World Travellers and Botswana
Botswana is home to Africa’s most richly populated wildlife areas, with a variety of animals unsurpassed. The country offers the best concentrated safari experiences, and due to its largely roadless wilderness areas lends itself to the fly-in Safari. About the same size as France, the country’s highlights are definitely in the remote wilderness areas including the Okavango Delta, Chobe National Park, Savute and the Kalahari. World Journeys offers fully serviced mobile camping safaris, walking safaris and luxury fly-in safaris staying in our favourite lodges. Botswana and Namibia are a perfect combination to create a Journey in Africa.
When to go:
The very best times for wildlife viewing in Botswana are between April and November, when the water levels are lower and birds, mammals and big game congregate around the water holes and channels to drink. Outside of this season, there are many good reasons to visit including the calving season of newborn animals during November and December, and for “twitchers” between January and March when the Okavango Delta comes alive with over 400 species of birds.

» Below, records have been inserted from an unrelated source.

(** C10: on a machine whose stack pointer is 0 (a new machine), up to
    15 nested calls return nil; the stack pointer is then the number of
    calls, the k-th call has written its return address to slot k
    (slots 1..15), and slot 0 and the slots above the last call keep
    what they held. After 15 calls a 16th call indexes slot 16 of the
    16-entry array and panics. A return executed with stack pointer 0
    reads slot 0 and wraps the stack pointer to 255. *)
Theorem calls_use_slots_1_to_15 w ops c :
  Forall is_call ops ->
  length (Stack c) = 16%nat ->
  StackPointer c = 0 ->
  (length ops <= 15)%nat ->
  exists c',
    calls w ops c = Returns tt c' /\
    StackPointer c' = Z.of_nat (length ops) /\
    Stack c' !! 0%nat = Stack c !! 0%nat /\
    (forall k : nat, (k < length ops)%nat ->
       Stack c' !! S k = pushed (ProgramCounter c) ops !! k) /\
    (forall k : nat, (length ops < k)%nat -> Stack c' !! k = Stack c !! k) /\
    (length ops = 15%nat -> forall op, is_call op ->
       dispatch w op c' = Panics (IndexOutOfRange 16 16)) /\
    (exists c'', dispatch w 0x00EE c = Returns None c'' /\ StackPointer c'' = 255).
Proof.
  intros Hops Hlen Hsp Hn.
  destruct (calls_nested w ops c Hops Hlen) as (c' & Hrun & Hsp' & Hst); try lia.
  rewrite Hsp in Hsp', Hst. rewrite Z.add_0_l in Hsp'.
  exists c'. split; [exact Hrun|]. split; [exact Hsp'|].
  split; [|split; [|split; [|split]]].
  - rewrite Hst. reflexivity.
  - intros k Hk. rewrite Hst.
    replace ((0 <? Z.of_nat (S k)) && (Z.of_nat (S k) <=? StackPointer c'))
      with true by blia.
    f_equal. cbn. lia.
  - intros k Hk. rewrite Hst.
    replace ((0 <? Z.of_nat k) && (Z.of_nat k <=? StackPointer c'))
      with false by blia.
    reflexivity.
  - intros H15 op Hop. rewrite dispatch_call_overflow; [|exact Hop|].
    + rewrite Hsp', H15. reflexivity.
    + rewrite Hsp', H15. vm_compute. discriminate.
  - exists (returned c). split; [apply dispatch_return; lia|].
    unfold returned. cbn. rewrite Hsp. reflexivity.
Qed.

Lemma fifteen_calls_are_calls : Forall is_call fifteen_calls.
Proof. apply Forall_replicate. reflexivity. Qed.

(** Fifteen calls on a new machine fill slots 1..15 and leave slot 0 at
    0; the sixteenth panics; a return on the new machine leaves the
    stack pointer at 255. *)
Lemma calls_use_slots_1_to_15_witness :
  exists c',
    calls idle fifteen_calls NewCPU = Returns tt c' /\
    StackPointer c' = 15 /\
    Stack c' !! 0%nat = Some 0 /\
    Stack c' !! 1%nat = Some 0x200 /\
    Stack c' !! 15%nat = Some 0x300 /\
    dispatch idle 0x2300 c' = Panics (IndexOutOfRange 16 16) /\
    (exists c'', dispatch idle 0x00EE NewCPU = Returns None c'' /\
                 StackPointer c'' = 255).
Proof.
  destruct (calls_use_slots_1_to_15 idle fifteen_calls NewCPU
              fifteen_calls_are_calls eq_refl eq_refl)
    as (c' & Hrun & Hsp & H0 & Hk & _ & H16 & Hret).
  { cbn. lia. }
  exists c'. split; [exact Hrun|]. split; [exact Hsp|].
  split; [exact H0|].
  split; [apply (Hk 0%nat); cbn; lia|].
  split; [apply (Hk 14%nat); cbn; lia|].
  split; [apply H16; reflexivity | exact Hret].
Defined.

(** ** Errors of dispatch *)

Lemma no_error_ret {S} : no_error (S := S) (ret None).
Proof. intros s e s' H. discriminate H. Qed.

Lemma no_error_bind {S A} (m : M S A) (f : A -> M S (option error)) :
  (forall a, no_error (f a)) -> no_error (bind m f).
Proof.
  intros Hf s e s' H. unfold bind in H.
  destruct (m s) as [a s1|p]; [|discriminate H].
  exact (Hf a s1 e s' H).
Qed.

Ltac solve_no_error :=
  repeat (apply no_error_bind; intros); apply no_error_ret.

Botswana truly is one of my favourite destinations. There is something very special about the African bush that keeps calling me back. Surrounded by nature but still in the lap of luxury. Botswana is landlocked and bordered by 4 countries: Namibia, Zimbabwe, Zambia and South Africa. It not only offers the pristine waterways of the Delta but 70% of the country is the Kalahari Desert. Chobe National Park in the north is an ideal first stop, with prolific elephant viewing. I love a combination of both Water and Land based safari camps, this gives a great experience to view wildlife from both land and on the water. Gliding down “hippo alley” is an experience not to be missed! Days begin before even the birds have cleared their throats, they say the early bird catches the worm...well out here the earlybird can witness the sometimes brutal “circle of life” re-enacted in front of your very eyes.
Torn between wanting the prey to escape but not wanting the hunter to go hungry it’s a brutal reality.

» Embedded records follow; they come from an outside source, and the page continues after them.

(** C10.  A gap of -1 passes the filter, and for every positive finite
    opening price the implied prior close is [+Inf], the plan has 0 shares,
    take-profit price [+Inf], stop-loss price [-Inf] and profit NaN. *)
Theorem Calculate_gap_minus_one (ticker : string) (m : positive) (e : Z) :
  let o := S754_finite false m e in
  let p := Calculate (of_int (-1)) o in
  filter_stocks [{| Ticker := ticker; Gap := of_int (-1); OpeningPrice := o |}]
    = [{| Ticker := ticker; Gap := of_int (-1); OpeningPrice := o |}]
  /\ Spec.impliedPriorClose (of_int (-1)) o = S754_infinity false
  /\ Shares p = 0
  /\ TakeProfitPrice p = S754_infinity false
  /\ StopLossPrice p = S754_infinity true
  /\ Profit p = S754_nan.
Proof.
  intros o p. repeat split.
Qed.

(** ** Candidate filter *)

Lemma DeleteFunc_filter {A : Type} (del : A -> bool) (s : list A) :
  DeleteFunc s del = filter (fun x => negb (del x)) s.
Proof.
  induction s as [|x rest IH]; simpl; [reflexivity|].
  destruct (del x); simpl; rewrite IH; reflexivity.
Qed.

(** Comparing the other way round reverses the outcome. *)
Lemma SFcompare_antisym (x y : float64) :
  SFcompare y x = option_map CompOpp (SFcompare x y).
Proof.
  destruct x as [sx|sx| |sx mx ex], y as [sy|sy| |sy my ey];
    try reflexivity;
    try (destruct sx; reflexivity);
    try (destruct sy; reflexivity);
    try (destruct sx, sy; reflexivity).
  simpl. destruct sx, sy; try reflexivity;
    rewrite (Z.compare_antisym ex ey);
    destruct (ex ?= ey); simpl; try reflexivity;
    rewrite ?Pos.compare_cont_antisym; reflexivity.
Qed.

Lemma SFcompare_None (x y : float64) :
  SFcompare x y = None -> (is_nan x || is_nan y)%bool = true.
Proof.
  destruct x as [sx|sx| |sx mx ex], y as [sy|sy| |sy my ey];
    simpl; intros H; try reflexivity; discriminate H.
Qed.

(** Not below the threshold: at or above it, or not a number. *)
Lemma not_unworthy (s : Stock) :
  negb (unworthy s) = (material s || is_nan (Gap s))%bool.
Proof.
  unfold unworthy, material, ltb, leb, SFltb, SFleb.
  rewrite (SFcompare_antisym (Abs (Gap s)) threshold).
  destruct (SFcompare (Abs (Gap s)) threshold) as [c|] eqn:Hc.
  - assert (Hn : is_nan (Gap s) = false).
    { destruct (Gap s); try reflexivity. discriminate Hc. }
    rewrite Hn. destruct c; reflexivity.
  - apply SFcompare_None in Hc.
    replace (is_nan (Gap s)) with true; [reflexivity|].
    destruct (Gap s); simpl in Hc; try discriminate Hc; reflexivity.
Qed.

(** C7, as amended.  The filter outputs exactly the order-preserving
    subsequence of the rows whose gap magnitude is not below 0.10: the rows
    with [|gapPercent| >= 0.10] (0.10 itself included) and the rows whose gap
    is NaN; no row with [|gapPercent| < 0.10] is in the output. *)
Theorem filter_stocks_keeps_not_below (stocks : list Stock) :
  filter_stocks stocks
    = filter (fun s => (material s || is_nan (Gap s))%bool) stocks
  /\ (forall s, In s (filter_stocks stocks) ->
        In s stocks /\ ltb (Abs (Gap s)) threshold = false)
  /\ (forall ticker o,
        filter_stocks [{| Ticker := ticker; Gap := threshold;
                          OpeningPrice := o |}]
        = [{| Ticker := ticker; Gap := threshold; OpeningPrice := o |}]).
Proof.
  unfold filter_stocks. rewrite DeleteFunc_filter. split; [|split].
  - apply filter_ext. intros s. apply not_unworthy.
  - intros s Hin. apply filter_In in Hin. destruct Hin as [Hin Hk].
    split; [exact Hin|]. apply negb_true_iff in Hk. exact Hk.
  - intros ticker o. reflexivity.
Qed.

(** C7, as stated, fails: a row whose gap is NaN is not a row with
    [|gapPercent| >= 0.10], and the filter keeps it. *)
Lemma filter_keeps_nan_gap :
  filter_stocks
    [{| Ticker := "XYZ"; Gap := S754_nan; OpeningPrice := of_int 100 |}]
  <> filter material
    [{| Ticker := "XYZ"; Gap := S754_nan; OpeningPrice := of_int 100 |}].
Proof. vm_compute. discriminate. Qed.

(** ** Loader *)

Section LoaderFacts.
Variable ParseFloat : string -> option float64.

Lemma load_rows_eq (rows : list (list string)) (stocks : list Stock) :
  load_rows ParseFloat rows stocks =
  if existsb (panicking_row ParseFloat) rows then Panics
  else Returns (stocks ++ parsed ParseFloat rows).
Proof.
  revert stocks.
  induction rows as [|row rest IH]; intros stocks.
  - simpl. rewrite app_nil_r. reflexivity.
  - destruct row as [|ticker [|field1 [|field2 more]]];
      try reflexivity; cbn [load_rows index_at nth_error bind
                            panicking_row parse_row parsed existsb].
    + destruct (ParseFloat field1); [reflexivity|].
      cbn [orb]. apply IH.
    + cbn [orb]. destruct (ParseFloat field1) as [gap|]; [|apply IH].
      destruct (ParseFloat field2) as [openingPrice|]; [|apply IH].
      rewrite IH. destruct (existsb _ rest); [reflexivity|].
      rewrite <- app_assoc. reflexivity.
Qed.

Lemma Load_eq (rows : list (list string)) :
  Load ParseFloat (Records rows) =
  match rows with
  | [] => Panics
  | _ :: data =>
      if existsb (panicking_row ParseFloat) data then Panics
      else Returns ([], (parsed ParseFloat data, None))
  end.
Proof.
  destruct rows as [|header data]; [reflexivity|].
  unfold Load, Delete. cbn [List.length Nat.leb andb firstn skipn app bind].
  rewrite load_rows_eq. destruct (existsb _ data); reflexivity.
Qed.

Lemma shaped_rows_do_not_panic (rows : list (list string)) :
  Forall (fun row => (3 <= List.length row)%nat) rows ->
  existsb (panicking_row ParseFloat) rows = false.
Proof.
  induction 1 as [|row rest Hrow _ IH]; [reflexivity|].
  simpl. rewrite IH.
  destruct row as [|a [|b [|c more]]]; simpl in Hrow; try lia.
  reflexivity.
Qed.

(** C9, as amended.  [Load] panics exactly when the row list is empty
    (deleting the header) or some row after the header has fewer than two
    fields (indexing [row[1]]) or has two fields of which the second parses
    (indexing [row[2]]); when a header is there and every row has at least
    three fields it returns the stocks of the rows that parse and a nil
    error. *)
Theorem Load_panics_iff (rows : list (list string)) :
  (Load ParseFloat (Records rows) = Panics <->
   rows = [] \/ existsb (panicking_row ParseFloat) (tl rows) = true)
  /\ (well_shaped rows ->
      Load ParseFloat (Records rows)
      = Returns ([], (parsed ParseFloat (tl rows), None))).
Proof.
  rewrite Load_eq. split.
  - destruct rows as [|header data]; cbn [tl].
    + split; intros _; [left|]; reflexivity.
    + destruct (existsb _ data); split; intros H.
      * right. reflexivity.
      * reflexivity.
      * discriminate H.
      * destruct H as [H|H]; discriminate H.
  - intros [Hne Hall]. destruct rows as [|header data]; [contradiction|].
    cbn [tl]. inversion Hall as [|? ? _ Hdata]; subst.
    rewrite (shaped_rows_do_not_panic data Hdata). reflexivity.
Qed.
End LoaderFacts.

(** C9, as stated, fails in its "only": a file holding nothing but a
    one-field header is not of the shape required, and [Load] returns. *)
Lemma header_only_file_does_not_panic :
  ~ panic_free_only_if_shaped (fun _ => None) [["Ticker"%string]].
Proof.
  intros H.
  assert (Hs : well_shaped [["Ticker"%string]]).
  { apply H. vm_compute. discriminate. }
  destruct Hs as [_ Hall]. inversion Hall as [|? ? Hrow _]; subst.
  simpl in Hrow. lia.
Qed.

(** Nor does a two-field row whose second field does not parse. *)
Example unparsed_short_row_does_not_panic :
  Load (fun _ => None)
       (Records [["Ticker"; "Gap"]; ["XYZ"; "n/a"]]%string)
  = Returns ([], ([], None)).
Proof. reflexivity. Qed.

(** ** News adapter *)

Lemma FetchNews_error_no_articles (h : HttpOutcome) (e : error) :
  snd (FetchNews h) = Some e -> fst (FetchNews h) = [].
Proof.
  destruct h as [e'|e'|code res derr]; simpl; try reflexivity.
  destruct ((code <? 200) || (code >? 299))%bool; simpl;
    [reflexivity | discriminate].
Qed.

(** The cases in which [FetchNews] returns an error. *)
Lemma FetchNews_fails_iff (h : HttpOutcome) :
  snd (FetchNews h) <> None <->
  match h with
  | NewRequestFails _ | DoFails _ => True
  | Response code _ _ => code < 200 \/ 299 < code
  end.
Proof.
  destruct h as [e|e|code res derr]; simpl;
    try (split; [trivial | discriminate]).
  rewrite Z.gtb_ltb.
  destruct (Z.ltb_spec code 200) as [Ha|Ha];
    destruct (Z.ltb_spec 299 code) as [Hb|Hb]; simpl;
    split; intros Hx; try discriminate; try lia; congruence.
Qed.

(** C6 at its failing input: a response with a success status whose body
    [Decode] rejects.  Whatever [Decode] returns is dropped: for every status
    from 200 to 299 [FetchNews] returns what reached [res] and a nil
    error. *)
Theorem FetchNews_drops_decode_error
    (code : Z) (res : SeekingAlphaResponse) (decodeErr : option error) :
  200 <= code <= 299 ->
  FetchNews (Response code res decodeErr) = (map article_of (Data res), None).
Proof.
  intros [Hlo Hhi]. unfold FetchNews. rewrite Z.gtb_ltb.
  destruct (Z.ltb_spec code 200) as [Ha|_]; [lia|].
  destruct (Z.ltb_spec 299 code) as [Hb|_]; [lia|].
  reflexivity.
Qed.

Lemma FetchNews_drops_decode_error_witness :
  FetchNews
    (Response 200 {| Data := [] |}
       (Some (External "unexpected end of JSON input")))
  = ([], None).
Proof.
  apply (FetchNews_drops_decode_error 200 {| Data := [] |}
           (Some (External "unexpected end of JSON input"))).
  lia.
Defined.

(** ** Fan-out and collection *)

Section CoordinatorFacts.
Local Open Scope nat_scope.

Variable k : SinkOutcome.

After a coffee and a rusk at the Chobe under Canvas campsite, we hit the trails, in custom 4 x 4 with a raised view, we are no doubt a great help to the spotter on the front. The anticipation of not knowing what is around each corner keeps audiences attentive, and craning to spot something, 3 hours slip by and some wonderful game viewing, and we head back to camp to demolish a full cooked breakfast with everything imaginable. Afternoons are at leisure for perhaps a siesta or a good book, before the evening game drive. At night relaxing by the campfire, listening to the bush come alive, dinner is prepared and served on the whitest linen covered tables. With three courses that would rival many restaurants it is in stark contrast to the dusty surroundings and rustic means from which these delicious meals are created.